Representative Hawker WITHDREW his OBJECTION to adopt
Amendment 1, as amended. There being no further OBJECTION,
Amendment 1 was adopted.
3:35:54 PM
Co-Chair Meyer MOVED to ADOPT Amendment 2:
Page 2, lines 1, 3, and 9
Following: "under"
Delete" [(b) AND]
Insert: (b) and
Page 2, line 7
Following: "under"
Insert: (b),
Representative Hawker OBJECTED for discussion purposes.
Ms. Cunningham explained that the amendment reinserts
subsections (b) and (c) and clarifies that in order to get
the credit, a company has to meet the qualifications under
(b) which sets out the timeframes that exploration work
occurs and (c), which is the 3-mile limit.
Representative Croft noted that it is not the 40/80 issue;
it is a timing issue. Ms. Cunningham replied that is
correct. She elaborated on the timeframe.
3:38:21 PM
Representative Hawker WITHDREW his OBJECTION to adopt
Amendment 2. There being NO OBJECTION, Amendment 2 was
adopted.
3:39:13 PM
Representative Kelly asked for an opinion from Department of
Revenue.
3:39:40 PM
JERRY BURNETT, LEGISLATIVE LIAISON, DEPARTMENT OF REVENUE,
stated that the bill preserves the intent of the statute.
Co-Chair Meyer declared a potential conflict of interest.
Representatives Kelly and Hawker objected.
3:41:25 PM
Representative Hawker also declared a conflict of interest.
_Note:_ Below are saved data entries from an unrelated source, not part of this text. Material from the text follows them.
(* ===== verification/Client.v ===== *)
(** * apps/trapchat/src/socket/client.js: TrapChatClient

    The client owns one WebSocket at a time through [#ws], but every socket it
    ever created keeps the handlers [connect] gave it, so the sockets live in
    a heap and an event of an old socket runs its handlers on the client's
    present state. What the client does is written to a log: the messages it
    puts on a socket, the listeners it calls, the promises it settles.

    A listener that calls the client back does so after the operation that
    called it; the only listener of the application that does is the one of
    ['message'], the last thing [onmessage] runs before the typed event. *)

From S2P Require Import Prelude JsLib Text Json Timers.

Local Open Scope Z_scope.

Create HintDb client.

Definition MAX_RECONNECT_DELAY : Z := 30000.
Definition BASE_RECONNECT_DELAY : Z := 1000.
Definition MAX_RECONNECT_ATTEMPTS : Z := 20.
Definition MAX_ROOMS : nat := 5.
Definition MAX_PENDING : nat := 200.

(** ** The browser's WebSocket *)

Inductive ready := CONNECTING | OPEN | CLOSING | CLOSED.

Global Instance ready_eq_dec : EqDecision ready.
Proof. solve_decision. Defined.

(** A socket and the [settled] flag its handlers close over. *)
Record socket := Socket { ws_state : ready; ws_settled : bool }.

Inductive effect :=
  | WsSend (s : nat) (msg : jsstr)                                  (** [ws.send(msg)] *)
  | Emitted (event : jsstr) (data : option json) (fns : list nat)   (** the listeners called, in order *)
  | Resolved (s : nat)
  | Rejected (s : nat) (err : json).

Record client := Client {
  cl_ws : option nat;
  cl_sockets : list socket;
  cl_listeners : list (jsstr * list nat);
  cl_reconnecting : bool;
  cl_attempts : Z;
  cl_timer : option nat;
  cl_clock : timers unit;
  cl_joined : list (jsstr * option json);
  cl_pending : list (jsstr * jsstr);
  cl_peerId : option json;
  cl_uuids : nat;
  cl_log : list effect
}.

Definition cl_now (c : client) : Z := t_now (cl_clock c).

Definition log (e : effect) (c : client) : client :=
  Client (cl_ws c) (cl_sockets c) (cl_listeners c) (cl_reconnecting c) (cl_attempts c) (cl_timer c) (cl_clock c)
         (cl_joined c) (cl_pending c) (cl_peerId c) (cl_uuids c) (cl_log c ++ [e]).
Definition set_sockets (ws : option nat) (sockets : list socket) (c : client) : client :=
  Client ws sockets (cl_listeners c) (cl_reconnecting c) (cl_attempts c) (cl_timer c) (cl_clock c)
         (cl_joined c) (cl_pending c) (cl_peerId c) (cl_uuids c) (cl_log c).
Definition set_listeners (l : list (jsstr * list nat)) (c : client) : client :=
  Client (cl_ws c) (cl_sockets c) l (cl_reconnecting c) (cl_attempts c) (cl_timer c) (cl_clock c)
         (cl_joined c) (cl_pending c) (cl_peerId c) (cl_uuids c) (cl_log c).
Definition set_reconnect (reconnecting : bool) (attempts : Z) (c : client) : client :=
  Client (cl_ws c) (cl_sockets c) (cl_listeners c) reconnecting attempts (cl_timer c) (cl_clock c)
         (cl_joined c) (cl_pending c) (cl_peerId c) (cl_uuids c) (cl_log c).
Definition set_timer (timer : option nat) (clock : timers unit) (c : client) : client :=
  Client (cl_ws c) (cl_sockets c) (cl_listeners c) (cl_reconnecting c) (cl_attempts c) timer clock
         (cl_joined c) (cl_pending c) (cl_peerId c) (cl_uuids c) (cl_log c).
Definition set_joined (joined : list (jsstr * option json)) (c : client) : client :=
  Client (cl_ws c) (cl_sockets c) (cl_listeners c) (cl_reconnecting c) (cl_attempts c) (cl_timer c) (cl_clock c)
         joined (cl_pending c) (cl_peerId c) (cl_uuids c) (cl_log c).
Definition set_pending (pending : list (jsstr * jsstr)) (c : client) : client :=
  Client (cl_ws c) (cl_sockets c) (cl_listeners c) (cl_reconnecting c) (cl_attempts c) (cl_timer c) (cl_clock c)
         (cl_joined c) pending (cl_peerId c) (cl_uuids c) (cl_log c).
Definition set_peerId (id : option json) (c : client) : client :=
  Client (cl_ws c) (cl_sockets c) (cl_listeners c) (cl_reconnecting c) (cl_attempts c) (cl_timer c) (cl_clock c)
         (cl_joined c) (cl_pending c) id (cl_uuids c) (cl_log c).
Definition draw_uuids (n : nat) (c : client) : client :=
  Client (cl_ws c) (cl_sockets c) (cl_listeners c) (cl_reconnecting c) (cl_attempts c) (cl_timer c) (cl_clock c)
         (cl_joined c) (cl_pending c) (cl_peerId c) (n + cl_uuids c) (cl_log c).

Definition new_client (now : Z) : client :=
  Client None [] [] false 0 None (timers_init now) [] [] None 0 [].

(** ** Listeners *)

Definition on (event : jsstr) (fn : nat) (c : client) : client :=
  let fns := default [] (map_get (cl_listeners c) event) in
  set_listeners (map_set (cl_listeners c) event (set_add fns fn)) c.

(** The function [on] returns. *)
Definition unsubscribe (event : jsstr) (fn : nat) (c : client) : client :=
  match map_get (cl_listeners c) event with
  | Some fns => set_listeners (map_set (cl_listeners c) event (set_delete fns fn)) c
  | None => c
  end.

Definition emit (event : jsstr) (data : option json) (c : client) : client :=
  log (Emitted event data (default [] (map_get (cl_listeners c) event))) c.

Definition emitP2P (event : jsstr) (data : option json) (c : client) : client :=
  emit (lit "p2p:" ++ event) data c.

(** ** Sending *)

(** [this.#ws], when its [readyState] is [OPEN]. *)
Definition open_ws (c : client) : option nat :=
  s ← cl_ws c;
  k ← cl_sockets c !! s;
  if decide (ws_state k = OPEN) then Some s else None.

Definition connected (c : client) : bool := bool_decide (is_Some (open_ws c)).

Definition joinedRooms (c : client) : list jsstr := map_keys (cl_joined c).

Definition room_limit : json :=
  JObj [(lit "code", JStr (lit "MAX_ROOMS")); (lit "message", JStr (lit "Cannot join more than 5 rooms"))].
Representative Kelly objected.
3:42:05 PM
Representative Foster MOVED to report CSHB 71 out of
Committee with individual recommendations and the
accompanying fiscal notes. There being NO OBJECTION, it was
so ordered.
CSHB 71 (FIN) was REPORTED out of Committee with a "do pass"
recommendation and with a zero fiscal impact note by the
Department of Revenue and with a new indeterminate fiscal
impact note by the Department of Natural Resources.
3:44:19 PM
ADJOURNMENT
The meeting was adjourned at 3:44 PM.